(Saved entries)
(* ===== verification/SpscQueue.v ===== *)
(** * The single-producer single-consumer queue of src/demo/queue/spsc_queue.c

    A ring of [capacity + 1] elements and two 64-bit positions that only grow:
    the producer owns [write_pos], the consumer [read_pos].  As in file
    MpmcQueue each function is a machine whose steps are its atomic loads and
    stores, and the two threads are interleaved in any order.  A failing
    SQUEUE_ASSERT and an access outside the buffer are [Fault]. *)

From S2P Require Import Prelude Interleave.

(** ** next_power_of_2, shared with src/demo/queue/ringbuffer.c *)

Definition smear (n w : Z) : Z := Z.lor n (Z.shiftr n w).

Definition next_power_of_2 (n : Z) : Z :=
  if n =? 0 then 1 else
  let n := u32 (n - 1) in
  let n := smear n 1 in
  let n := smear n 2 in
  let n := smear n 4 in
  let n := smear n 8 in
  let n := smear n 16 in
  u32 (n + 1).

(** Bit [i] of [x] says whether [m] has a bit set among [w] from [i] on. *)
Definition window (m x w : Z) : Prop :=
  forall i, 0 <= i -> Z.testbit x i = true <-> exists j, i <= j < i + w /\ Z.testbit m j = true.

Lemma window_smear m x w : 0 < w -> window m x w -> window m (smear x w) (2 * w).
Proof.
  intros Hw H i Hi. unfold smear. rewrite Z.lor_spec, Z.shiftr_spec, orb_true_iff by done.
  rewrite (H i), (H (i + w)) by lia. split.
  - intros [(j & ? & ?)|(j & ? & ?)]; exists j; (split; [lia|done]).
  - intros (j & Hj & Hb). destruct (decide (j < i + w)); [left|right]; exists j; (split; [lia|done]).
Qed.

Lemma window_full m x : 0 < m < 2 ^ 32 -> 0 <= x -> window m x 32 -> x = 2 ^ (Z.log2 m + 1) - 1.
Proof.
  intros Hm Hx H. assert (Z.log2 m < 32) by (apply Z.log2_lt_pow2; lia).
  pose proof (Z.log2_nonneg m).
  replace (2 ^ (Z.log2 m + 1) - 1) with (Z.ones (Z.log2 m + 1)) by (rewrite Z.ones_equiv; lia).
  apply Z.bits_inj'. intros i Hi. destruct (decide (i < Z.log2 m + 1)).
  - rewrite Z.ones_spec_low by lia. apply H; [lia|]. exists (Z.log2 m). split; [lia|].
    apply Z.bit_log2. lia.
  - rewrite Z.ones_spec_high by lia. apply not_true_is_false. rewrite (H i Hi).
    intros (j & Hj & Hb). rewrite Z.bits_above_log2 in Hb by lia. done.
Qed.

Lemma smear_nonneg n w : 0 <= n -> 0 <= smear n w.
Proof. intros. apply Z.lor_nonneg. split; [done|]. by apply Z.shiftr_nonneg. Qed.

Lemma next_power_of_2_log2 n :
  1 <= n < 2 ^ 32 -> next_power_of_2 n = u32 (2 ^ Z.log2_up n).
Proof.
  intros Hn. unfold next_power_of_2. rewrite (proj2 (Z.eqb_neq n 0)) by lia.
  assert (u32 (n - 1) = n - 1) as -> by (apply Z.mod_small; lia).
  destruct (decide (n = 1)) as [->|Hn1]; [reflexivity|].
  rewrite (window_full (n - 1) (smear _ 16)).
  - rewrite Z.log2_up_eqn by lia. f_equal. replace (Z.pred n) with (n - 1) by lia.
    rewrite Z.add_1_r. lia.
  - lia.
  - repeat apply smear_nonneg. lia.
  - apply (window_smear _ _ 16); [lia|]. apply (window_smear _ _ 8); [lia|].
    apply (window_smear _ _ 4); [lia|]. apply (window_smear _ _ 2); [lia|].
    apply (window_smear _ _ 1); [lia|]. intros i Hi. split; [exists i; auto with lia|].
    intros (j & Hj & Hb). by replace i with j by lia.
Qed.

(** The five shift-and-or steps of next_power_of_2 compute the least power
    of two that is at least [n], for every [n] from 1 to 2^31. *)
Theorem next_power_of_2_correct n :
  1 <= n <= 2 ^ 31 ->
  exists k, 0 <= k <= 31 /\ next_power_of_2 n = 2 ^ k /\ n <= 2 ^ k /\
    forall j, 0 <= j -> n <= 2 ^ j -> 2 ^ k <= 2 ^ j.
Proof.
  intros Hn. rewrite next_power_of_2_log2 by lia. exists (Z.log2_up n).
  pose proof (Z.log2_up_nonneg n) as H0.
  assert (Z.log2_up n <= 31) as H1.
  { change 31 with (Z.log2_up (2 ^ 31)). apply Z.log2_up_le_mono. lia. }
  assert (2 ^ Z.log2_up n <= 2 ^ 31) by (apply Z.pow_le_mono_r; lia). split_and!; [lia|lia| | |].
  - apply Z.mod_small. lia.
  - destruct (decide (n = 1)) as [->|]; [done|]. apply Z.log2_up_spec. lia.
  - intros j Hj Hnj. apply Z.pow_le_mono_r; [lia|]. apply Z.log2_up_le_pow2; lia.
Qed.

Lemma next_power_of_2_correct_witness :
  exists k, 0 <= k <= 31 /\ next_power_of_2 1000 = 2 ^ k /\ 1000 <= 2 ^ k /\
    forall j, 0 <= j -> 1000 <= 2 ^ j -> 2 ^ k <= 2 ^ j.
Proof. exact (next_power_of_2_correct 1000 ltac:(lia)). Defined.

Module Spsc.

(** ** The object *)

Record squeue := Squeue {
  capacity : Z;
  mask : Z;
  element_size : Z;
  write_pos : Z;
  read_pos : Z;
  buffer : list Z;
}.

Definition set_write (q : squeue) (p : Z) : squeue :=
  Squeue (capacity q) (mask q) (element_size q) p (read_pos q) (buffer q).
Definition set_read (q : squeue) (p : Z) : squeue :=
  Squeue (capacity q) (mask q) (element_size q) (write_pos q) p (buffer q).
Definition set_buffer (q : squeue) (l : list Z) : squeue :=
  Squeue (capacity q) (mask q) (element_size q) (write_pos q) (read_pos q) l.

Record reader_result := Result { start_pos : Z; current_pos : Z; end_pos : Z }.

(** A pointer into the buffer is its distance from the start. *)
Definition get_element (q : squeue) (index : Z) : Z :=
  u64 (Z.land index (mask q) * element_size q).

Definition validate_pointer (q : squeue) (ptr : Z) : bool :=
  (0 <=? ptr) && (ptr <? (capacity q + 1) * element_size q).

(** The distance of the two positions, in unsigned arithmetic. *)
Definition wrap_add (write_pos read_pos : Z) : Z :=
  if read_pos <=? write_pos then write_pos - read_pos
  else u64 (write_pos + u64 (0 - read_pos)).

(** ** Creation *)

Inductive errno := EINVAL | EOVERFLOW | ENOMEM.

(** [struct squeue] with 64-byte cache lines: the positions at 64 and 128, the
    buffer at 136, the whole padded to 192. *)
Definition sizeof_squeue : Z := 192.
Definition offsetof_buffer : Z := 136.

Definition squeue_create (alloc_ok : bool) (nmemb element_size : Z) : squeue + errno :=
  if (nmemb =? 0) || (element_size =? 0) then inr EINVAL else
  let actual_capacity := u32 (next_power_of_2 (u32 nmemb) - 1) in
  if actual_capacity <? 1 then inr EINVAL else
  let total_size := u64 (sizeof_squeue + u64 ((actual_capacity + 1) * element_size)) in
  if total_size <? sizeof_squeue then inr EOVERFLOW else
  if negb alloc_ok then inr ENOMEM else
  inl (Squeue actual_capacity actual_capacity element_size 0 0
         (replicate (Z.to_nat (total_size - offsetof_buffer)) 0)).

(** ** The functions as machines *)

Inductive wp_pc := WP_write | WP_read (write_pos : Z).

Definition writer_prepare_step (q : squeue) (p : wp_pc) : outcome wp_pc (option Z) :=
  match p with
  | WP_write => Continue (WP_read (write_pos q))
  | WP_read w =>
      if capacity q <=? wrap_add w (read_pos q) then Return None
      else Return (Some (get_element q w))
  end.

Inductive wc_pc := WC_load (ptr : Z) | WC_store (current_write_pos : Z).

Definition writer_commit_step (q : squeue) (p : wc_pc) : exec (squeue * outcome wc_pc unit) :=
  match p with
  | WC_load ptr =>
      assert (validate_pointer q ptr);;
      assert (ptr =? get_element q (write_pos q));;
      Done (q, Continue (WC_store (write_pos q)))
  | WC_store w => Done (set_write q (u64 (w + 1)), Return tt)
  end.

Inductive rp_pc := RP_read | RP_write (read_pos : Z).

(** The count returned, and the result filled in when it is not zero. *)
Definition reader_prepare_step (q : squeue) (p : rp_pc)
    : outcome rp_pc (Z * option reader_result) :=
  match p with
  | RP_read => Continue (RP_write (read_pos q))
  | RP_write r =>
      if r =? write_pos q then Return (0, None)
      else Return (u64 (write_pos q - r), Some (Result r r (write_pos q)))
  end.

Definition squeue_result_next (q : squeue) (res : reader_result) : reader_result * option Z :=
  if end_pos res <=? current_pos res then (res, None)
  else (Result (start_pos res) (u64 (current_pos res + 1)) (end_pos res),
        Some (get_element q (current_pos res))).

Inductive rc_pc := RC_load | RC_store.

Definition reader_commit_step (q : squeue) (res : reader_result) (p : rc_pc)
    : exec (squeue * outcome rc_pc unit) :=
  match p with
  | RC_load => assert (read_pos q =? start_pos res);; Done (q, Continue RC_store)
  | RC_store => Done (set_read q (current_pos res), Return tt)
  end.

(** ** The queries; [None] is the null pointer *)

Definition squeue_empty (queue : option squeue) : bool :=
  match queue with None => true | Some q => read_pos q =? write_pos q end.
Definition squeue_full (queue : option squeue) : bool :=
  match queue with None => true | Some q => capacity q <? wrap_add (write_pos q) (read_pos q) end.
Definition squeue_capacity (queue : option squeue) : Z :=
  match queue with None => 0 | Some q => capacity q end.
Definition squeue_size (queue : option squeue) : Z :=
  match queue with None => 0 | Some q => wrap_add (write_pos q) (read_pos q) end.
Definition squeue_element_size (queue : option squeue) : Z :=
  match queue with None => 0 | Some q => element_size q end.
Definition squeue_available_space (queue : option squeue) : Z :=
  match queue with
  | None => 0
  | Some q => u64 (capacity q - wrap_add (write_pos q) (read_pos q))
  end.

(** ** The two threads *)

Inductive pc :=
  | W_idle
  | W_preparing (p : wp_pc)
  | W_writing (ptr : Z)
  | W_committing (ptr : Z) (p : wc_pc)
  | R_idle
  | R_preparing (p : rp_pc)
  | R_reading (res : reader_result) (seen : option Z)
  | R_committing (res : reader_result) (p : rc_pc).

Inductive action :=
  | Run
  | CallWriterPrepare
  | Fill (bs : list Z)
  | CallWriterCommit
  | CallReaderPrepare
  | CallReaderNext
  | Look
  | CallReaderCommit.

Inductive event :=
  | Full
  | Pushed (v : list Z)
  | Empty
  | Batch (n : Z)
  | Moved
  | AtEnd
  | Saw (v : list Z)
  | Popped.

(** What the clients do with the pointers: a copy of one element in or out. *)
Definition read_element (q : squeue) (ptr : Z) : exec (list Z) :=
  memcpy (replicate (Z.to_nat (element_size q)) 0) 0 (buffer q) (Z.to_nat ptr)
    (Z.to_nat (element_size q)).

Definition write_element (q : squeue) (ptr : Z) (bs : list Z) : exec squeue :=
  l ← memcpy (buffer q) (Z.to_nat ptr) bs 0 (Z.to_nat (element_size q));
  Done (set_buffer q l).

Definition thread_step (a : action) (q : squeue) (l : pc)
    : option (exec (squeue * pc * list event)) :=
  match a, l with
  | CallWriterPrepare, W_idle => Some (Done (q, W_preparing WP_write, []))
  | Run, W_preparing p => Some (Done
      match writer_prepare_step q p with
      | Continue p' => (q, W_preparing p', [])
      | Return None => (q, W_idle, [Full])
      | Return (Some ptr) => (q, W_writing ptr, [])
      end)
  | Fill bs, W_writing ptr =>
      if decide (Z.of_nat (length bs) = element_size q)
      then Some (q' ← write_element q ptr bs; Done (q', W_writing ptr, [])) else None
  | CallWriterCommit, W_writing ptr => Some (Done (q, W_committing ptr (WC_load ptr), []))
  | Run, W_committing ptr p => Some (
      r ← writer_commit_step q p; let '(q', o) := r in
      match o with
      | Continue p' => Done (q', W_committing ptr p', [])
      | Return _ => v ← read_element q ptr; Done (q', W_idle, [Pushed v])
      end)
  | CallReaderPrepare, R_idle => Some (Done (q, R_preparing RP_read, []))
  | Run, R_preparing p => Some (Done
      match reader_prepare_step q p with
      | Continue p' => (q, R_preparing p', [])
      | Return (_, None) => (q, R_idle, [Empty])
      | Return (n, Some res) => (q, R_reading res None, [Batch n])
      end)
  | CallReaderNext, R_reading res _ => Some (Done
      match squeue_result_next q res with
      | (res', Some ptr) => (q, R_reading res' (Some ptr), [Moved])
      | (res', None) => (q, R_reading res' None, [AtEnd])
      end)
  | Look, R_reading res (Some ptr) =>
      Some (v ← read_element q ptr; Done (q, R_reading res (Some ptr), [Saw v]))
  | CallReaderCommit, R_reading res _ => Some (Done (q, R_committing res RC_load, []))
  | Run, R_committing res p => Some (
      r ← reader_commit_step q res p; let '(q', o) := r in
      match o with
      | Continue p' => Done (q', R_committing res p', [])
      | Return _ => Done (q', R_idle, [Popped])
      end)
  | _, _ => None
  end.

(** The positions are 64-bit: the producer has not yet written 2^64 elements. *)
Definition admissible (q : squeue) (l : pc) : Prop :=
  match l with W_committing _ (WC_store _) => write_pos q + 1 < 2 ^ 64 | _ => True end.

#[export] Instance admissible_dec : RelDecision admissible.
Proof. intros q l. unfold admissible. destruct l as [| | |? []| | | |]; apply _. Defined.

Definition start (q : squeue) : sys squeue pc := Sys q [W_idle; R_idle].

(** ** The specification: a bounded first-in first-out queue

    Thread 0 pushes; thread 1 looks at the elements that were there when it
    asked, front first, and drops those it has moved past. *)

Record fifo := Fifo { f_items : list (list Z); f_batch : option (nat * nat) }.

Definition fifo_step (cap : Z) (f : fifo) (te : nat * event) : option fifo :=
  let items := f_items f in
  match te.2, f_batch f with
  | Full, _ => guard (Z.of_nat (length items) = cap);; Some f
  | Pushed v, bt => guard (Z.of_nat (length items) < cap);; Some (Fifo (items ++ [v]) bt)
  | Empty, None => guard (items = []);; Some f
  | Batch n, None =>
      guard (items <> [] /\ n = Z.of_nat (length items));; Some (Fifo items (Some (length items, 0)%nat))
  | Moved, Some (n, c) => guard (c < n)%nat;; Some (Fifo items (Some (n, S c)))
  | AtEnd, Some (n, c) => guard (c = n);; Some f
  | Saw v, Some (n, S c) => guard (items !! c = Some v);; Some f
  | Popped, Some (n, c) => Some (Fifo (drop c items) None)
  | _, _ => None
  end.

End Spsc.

==

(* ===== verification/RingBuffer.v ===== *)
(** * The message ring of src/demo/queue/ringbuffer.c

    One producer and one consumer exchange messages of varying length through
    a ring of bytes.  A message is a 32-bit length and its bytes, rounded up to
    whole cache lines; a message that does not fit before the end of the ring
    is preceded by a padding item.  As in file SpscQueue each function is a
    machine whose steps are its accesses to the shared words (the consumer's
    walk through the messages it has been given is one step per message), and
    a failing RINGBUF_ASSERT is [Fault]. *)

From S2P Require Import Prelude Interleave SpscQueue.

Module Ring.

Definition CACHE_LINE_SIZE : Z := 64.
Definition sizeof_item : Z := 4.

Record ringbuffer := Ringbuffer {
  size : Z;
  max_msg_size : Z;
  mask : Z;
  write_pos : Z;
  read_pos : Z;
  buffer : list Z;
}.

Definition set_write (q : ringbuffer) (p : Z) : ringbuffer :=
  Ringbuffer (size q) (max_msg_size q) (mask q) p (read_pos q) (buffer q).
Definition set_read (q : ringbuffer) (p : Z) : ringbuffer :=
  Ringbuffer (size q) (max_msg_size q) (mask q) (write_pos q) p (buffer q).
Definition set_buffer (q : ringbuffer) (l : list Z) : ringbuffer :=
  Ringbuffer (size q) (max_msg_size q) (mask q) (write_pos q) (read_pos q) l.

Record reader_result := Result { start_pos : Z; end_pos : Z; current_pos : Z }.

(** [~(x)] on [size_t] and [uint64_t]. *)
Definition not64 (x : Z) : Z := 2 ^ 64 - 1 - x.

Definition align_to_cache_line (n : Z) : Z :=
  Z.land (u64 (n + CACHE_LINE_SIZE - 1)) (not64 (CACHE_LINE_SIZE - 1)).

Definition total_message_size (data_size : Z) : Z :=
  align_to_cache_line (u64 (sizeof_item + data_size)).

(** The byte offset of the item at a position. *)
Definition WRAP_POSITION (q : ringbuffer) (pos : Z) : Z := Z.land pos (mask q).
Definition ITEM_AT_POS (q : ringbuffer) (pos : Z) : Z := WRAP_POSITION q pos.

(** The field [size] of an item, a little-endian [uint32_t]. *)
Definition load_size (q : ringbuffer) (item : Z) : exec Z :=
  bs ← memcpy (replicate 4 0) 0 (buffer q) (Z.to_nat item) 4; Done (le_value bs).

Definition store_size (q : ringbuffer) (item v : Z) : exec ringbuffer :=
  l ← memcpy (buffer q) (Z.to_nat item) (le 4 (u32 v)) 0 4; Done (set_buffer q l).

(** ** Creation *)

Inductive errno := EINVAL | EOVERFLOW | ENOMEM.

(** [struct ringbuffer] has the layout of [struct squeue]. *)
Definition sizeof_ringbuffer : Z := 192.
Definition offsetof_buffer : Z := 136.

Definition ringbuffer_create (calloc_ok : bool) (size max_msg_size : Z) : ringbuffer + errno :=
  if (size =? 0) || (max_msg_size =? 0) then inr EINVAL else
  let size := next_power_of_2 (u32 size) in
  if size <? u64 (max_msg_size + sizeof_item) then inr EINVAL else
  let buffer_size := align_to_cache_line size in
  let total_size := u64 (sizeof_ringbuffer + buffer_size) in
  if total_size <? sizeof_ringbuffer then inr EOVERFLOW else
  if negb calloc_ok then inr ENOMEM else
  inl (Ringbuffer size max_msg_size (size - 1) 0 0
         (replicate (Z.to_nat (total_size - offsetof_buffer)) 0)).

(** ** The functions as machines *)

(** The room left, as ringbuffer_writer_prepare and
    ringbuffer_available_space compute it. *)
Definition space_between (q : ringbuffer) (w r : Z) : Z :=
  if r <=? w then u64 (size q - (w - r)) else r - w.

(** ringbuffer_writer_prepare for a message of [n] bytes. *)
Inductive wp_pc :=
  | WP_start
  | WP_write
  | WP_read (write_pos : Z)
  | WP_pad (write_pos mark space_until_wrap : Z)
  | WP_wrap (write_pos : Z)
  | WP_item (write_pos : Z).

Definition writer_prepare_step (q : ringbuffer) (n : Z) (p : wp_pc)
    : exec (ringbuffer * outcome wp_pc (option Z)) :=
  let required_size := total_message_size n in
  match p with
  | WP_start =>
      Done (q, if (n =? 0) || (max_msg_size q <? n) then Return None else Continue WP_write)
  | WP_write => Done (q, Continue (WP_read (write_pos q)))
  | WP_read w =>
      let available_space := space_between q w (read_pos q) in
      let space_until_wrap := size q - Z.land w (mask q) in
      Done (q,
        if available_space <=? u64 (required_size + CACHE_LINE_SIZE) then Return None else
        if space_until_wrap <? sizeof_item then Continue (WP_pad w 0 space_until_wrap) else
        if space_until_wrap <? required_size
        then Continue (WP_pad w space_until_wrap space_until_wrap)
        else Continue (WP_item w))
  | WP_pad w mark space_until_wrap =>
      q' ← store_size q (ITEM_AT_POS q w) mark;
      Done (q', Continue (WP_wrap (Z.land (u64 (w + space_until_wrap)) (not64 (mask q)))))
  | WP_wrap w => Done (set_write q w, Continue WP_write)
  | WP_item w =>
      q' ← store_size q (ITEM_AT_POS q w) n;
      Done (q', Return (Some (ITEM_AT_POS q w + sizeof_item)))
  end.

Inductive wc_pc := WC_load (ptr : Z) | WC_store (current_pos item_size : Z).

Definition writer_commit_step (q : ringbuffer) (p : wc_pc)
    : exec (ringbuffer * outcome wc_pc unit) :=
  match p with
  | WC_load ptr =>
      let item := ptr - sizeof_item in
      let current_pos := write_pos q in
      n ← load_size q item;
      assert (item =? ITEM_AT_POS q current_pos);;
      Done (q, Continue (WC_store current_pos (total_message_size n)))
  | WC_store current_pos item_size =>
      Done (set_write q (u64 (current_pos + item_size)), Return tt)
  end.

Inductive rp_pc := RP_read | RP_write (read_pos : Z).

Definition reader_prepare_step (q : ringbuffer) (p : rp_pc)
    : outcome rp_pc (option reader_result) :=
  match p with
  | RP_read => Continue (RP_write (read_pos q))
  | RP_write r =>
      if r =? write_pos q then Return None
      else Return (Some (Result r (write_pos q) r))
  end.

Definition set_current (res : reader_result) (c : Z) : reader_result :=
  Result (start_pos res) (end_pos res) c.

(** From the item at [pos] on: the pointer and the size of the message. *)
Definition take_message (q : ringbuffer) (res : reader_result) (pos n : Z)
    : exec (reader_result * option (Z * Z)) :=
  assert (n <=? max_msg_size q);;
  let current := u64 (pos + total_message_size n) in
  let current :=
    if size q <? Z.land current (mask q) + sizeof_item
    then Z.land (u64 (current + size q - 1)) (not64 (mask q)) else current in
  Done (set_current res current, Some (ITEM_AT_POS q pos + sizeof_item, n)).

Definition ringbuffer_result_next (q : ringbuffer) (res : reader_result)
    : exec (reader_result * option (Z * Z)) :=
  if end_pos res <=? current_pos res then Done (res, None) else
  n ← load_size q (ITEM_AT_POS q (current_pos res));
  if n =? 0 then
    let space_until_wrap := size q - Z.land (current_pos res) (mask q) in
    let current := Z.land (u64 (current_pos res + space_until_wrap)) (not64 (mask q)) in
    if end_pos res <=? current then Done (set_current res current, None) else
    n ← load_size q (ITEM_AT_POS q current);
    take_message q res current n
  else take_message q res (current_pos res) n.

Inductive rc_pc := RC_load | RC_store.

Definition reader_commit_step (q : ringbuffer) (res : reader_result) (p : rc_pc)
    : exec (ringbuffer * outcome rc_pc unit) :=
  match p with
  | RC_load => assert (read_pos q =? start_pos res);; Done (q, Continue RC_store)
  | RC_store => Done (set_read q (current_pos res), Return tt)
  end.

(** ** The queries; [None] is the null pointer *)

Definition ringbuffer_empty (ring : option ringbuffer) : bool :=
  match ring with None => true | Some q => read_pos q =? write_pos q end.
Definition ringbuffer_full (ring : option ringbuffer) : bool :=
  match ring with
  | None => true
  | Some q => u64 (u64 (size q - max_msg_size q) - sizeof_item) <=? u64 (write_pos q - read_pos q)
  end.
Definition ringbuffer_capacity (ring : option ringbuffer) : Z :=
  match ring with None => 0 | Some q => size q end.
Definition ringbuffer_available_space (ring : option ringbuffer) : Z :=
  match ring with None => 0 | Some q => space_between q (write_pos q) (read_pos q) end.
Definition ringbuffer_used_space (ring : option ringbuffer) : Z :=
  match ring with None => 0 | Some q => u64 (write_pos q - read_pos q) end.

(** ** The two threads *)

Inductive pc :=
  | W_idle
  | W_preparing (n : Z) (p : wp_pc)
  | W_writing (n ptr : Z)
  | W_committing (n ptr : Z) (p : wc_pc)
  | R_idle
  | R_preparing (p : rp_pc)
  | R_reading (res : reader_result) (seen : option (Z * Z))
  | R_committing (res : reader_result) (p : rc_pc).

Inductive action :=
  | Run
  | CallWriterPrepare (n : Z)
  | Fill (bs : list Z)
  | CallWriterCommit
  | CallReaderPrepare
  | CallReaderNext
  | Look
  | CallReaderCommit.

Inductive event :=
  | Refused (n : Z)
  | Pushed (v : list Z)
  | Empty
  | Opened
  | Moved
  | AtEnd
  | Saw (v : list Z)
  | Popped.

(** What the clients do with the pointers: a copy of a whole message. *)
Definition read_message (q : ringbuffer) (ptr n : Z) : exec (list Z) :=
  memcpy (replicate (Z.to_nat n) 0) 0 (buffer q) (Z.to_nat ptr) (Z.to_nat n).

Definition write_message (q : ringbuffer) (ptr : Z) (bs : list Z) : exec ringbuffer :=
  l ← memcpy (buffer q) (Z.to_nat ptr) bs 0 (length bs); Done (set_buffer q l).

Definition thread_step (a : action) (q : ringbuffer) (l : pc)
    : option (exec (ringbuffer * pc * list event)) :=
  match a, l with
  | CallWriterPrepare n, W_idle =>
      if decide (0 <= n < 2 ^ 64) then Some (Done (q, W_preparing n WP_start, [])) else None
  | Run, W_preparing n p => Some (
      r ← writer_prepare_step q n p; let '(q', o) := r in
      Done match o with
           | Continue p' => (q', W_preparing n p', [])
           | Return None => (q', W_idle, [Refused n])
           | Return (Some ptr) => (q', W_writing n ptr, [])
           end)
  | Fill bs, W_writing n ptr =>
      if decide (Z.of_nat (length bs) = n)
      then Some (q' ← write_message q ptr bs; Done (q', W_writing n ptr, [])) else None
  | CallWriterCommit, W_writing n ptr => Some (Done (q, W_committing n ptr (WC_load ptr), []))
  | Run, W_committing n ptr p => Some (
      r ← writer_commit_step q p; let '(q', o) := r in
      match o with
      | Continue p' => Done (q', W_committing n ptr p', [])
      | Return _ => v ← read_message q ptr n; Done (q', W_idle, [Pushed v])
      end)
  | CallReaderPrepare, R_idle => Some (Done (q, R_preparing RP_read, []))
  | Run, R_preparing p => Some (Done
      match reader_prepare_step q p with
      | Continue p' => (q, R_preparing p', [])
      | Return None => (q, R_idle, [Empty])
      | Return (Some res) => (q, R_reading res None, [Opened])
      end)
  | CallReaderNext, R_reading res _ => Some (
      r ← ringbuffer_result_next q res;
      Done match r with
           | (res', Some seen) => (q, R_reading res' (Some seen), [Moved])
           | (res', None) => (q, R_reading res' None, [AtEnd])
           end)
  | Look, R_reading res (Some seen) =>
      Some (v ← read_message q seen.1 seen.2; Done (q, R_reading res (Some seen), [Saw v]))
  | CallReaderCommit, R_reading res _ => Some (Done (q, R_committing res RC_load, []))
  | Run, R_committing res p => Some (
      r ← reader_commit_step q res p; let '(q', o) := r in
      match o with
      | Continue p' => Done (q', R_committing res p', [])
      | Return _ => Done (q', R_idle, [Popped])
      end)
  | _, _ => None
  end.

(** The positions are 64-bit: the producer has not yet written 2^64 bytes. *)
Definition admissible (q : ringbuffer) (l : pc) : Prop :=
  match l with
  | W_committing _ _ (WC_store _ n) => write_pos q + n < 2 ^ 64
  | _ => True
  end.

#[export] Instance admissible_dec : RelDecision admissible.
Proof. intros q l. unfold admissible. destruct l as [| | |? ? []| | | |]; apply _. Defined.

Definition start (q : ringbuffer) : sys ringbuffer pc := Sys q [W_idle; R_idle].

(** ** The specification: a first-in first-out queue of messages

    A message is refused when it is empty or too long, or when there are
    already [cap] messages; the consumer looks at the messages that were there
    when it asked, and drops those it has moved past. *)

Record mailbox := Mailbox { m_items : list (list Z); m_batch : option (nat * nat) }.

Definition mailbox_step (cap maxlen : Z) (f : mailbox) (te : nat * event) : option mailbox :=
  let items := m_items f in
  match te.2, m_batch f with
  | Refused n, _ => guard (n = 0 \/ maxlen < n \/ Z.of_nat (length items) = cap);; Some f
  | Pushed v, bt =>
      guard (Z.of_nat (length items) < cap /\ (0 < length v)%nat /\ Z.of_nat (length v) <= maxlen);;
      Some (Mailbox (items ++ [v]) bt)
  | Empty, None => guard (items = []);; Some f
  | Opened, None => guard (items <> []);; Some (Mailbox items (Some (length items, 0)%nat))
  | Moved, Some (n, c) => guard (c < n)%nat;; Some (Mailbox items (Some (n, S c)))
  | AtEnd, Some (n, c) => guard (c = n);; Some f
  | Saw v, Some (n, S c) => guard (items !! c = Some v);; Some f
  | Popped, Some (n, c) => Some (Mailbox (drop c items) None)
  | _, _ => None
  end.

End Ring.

- What this task involves
Show every line above in which the word "through" appears.

- Answer below
    One producer and one consumer exchange messages of varying length through
    walk through the messages it has been given is one step per message), and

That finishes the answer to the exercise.